Faculty advisers have a unified goal. “My greatest gift with students is to instill courage,” says Granger. He says the faculty adviser’s role is to stand beside student-athletes and push them towards improvement while also aiding them in the trials of being both a student and an athlete. “As someone that came through a small liberal arts college myself,” says Dell (right), “I know how important it can be to have personal connections throughout one's different roles in college--as a student, as an athlete, as a leader of a club or even just as a person.” What Dell, and other faculty advisers do, is attempt to establish that connection.
Granger says he stumbled into the opportunity to become faculty adviser. The Dells were offered the job by head soccer coach Jeff Bateson. The three established a relationship during club soccer events. Thanks to the longtime assistance recently retired professor Kathy Adams provided as adviser, Bateson realized the role’s importance for student-athletes.

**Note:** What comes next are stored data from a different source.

(** [runtime.Object]: its [GroupVersionKind], the name and namespace of [meta.Accessor], and
    what [yaml.Marshal] makes of it. *)
Record runtime_Object := mkRuntimeObject {
  ro_Group : string; ro_Version : string; ro_Kind : string;
  ro_Accessor : result error (string * string);
  ro_yaml : result error string }.
(** [schema.GroupVersion.String]. *)
Definition apiVersion_of (obj : runtime_Object) : string :=
  if String.eqb (ro_Group obj) "" then ro_Version obj else ro_Group obj ++ ("/" ++ ro_Version obj).

Class JsonMarshal := { json_Marshal : value → result error string }.

(** ** YAML *)

Definition splitYamlDocuments (content : string) : list string :=
  let docs := List.filter (λ p, negb (String.eqb p "" || String.eqb p "---"))
    (map TrimSpace (Split content (nls ++ ("---" ++ nls)))) in
  match docs with [] => [content] | _ => docs end.

Fixpoint lookup_keys (keys : list string) (current : value) : option value :=
  match keys with
  | [] => Some current
  | k :: keys' =>
      match current with
      | VMap m => match m !! k with Some v => lookup_keys keys' v | None => None end
      | _ => None
      end
  end.
Definition lookupYamlField (parsed : gmap string value) (path : string) : option value :=
  lookup_keys (Split path ".") (VMap parsed).

Definition asString (v : option value) : string := match v with Some (VStr s) => s | _ => "" end.

Section Assertions.
Context {W : Type} `{GitDisk W, Lib, JsonMarshal}.
Variable gs : GitServer.

Definition fieldsMatch (a b : gmap string value) (field : string) : bool :=
  match a !! field, b !! field with
  | None, None => true
  | Some va, Some vb =>
      match json_Marshal va, json_Marshal vb with
      | Ok ja, Ok jb => String.eqb ja jb
      | _, _ => false
      end
  | _, _ => false
  end.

“This is a position I really wanted,” Eilbacher said. “[I like] working with as many people as possible to make things run smoothly.” Eilbacher relishes the challenge of finding balance between athletics and academics to make the student-athlete’s experience as fulfilling as possible.
“We want to maximize the athlete experience,” says Dave Walters, Guilford’s Sports Information Director. “But at the same time, we want athletes to be successful as students. When student-athletes leave Guilford, we know it will be their education that helps them with gainful employment.”
Faculty advisers can personalize a student-athlete’s Guilford experience and Eilbacher helps maintain an infrastructure that stimulates student success. Both build bridges for present and future endeavors of Guilford’s student-athletes.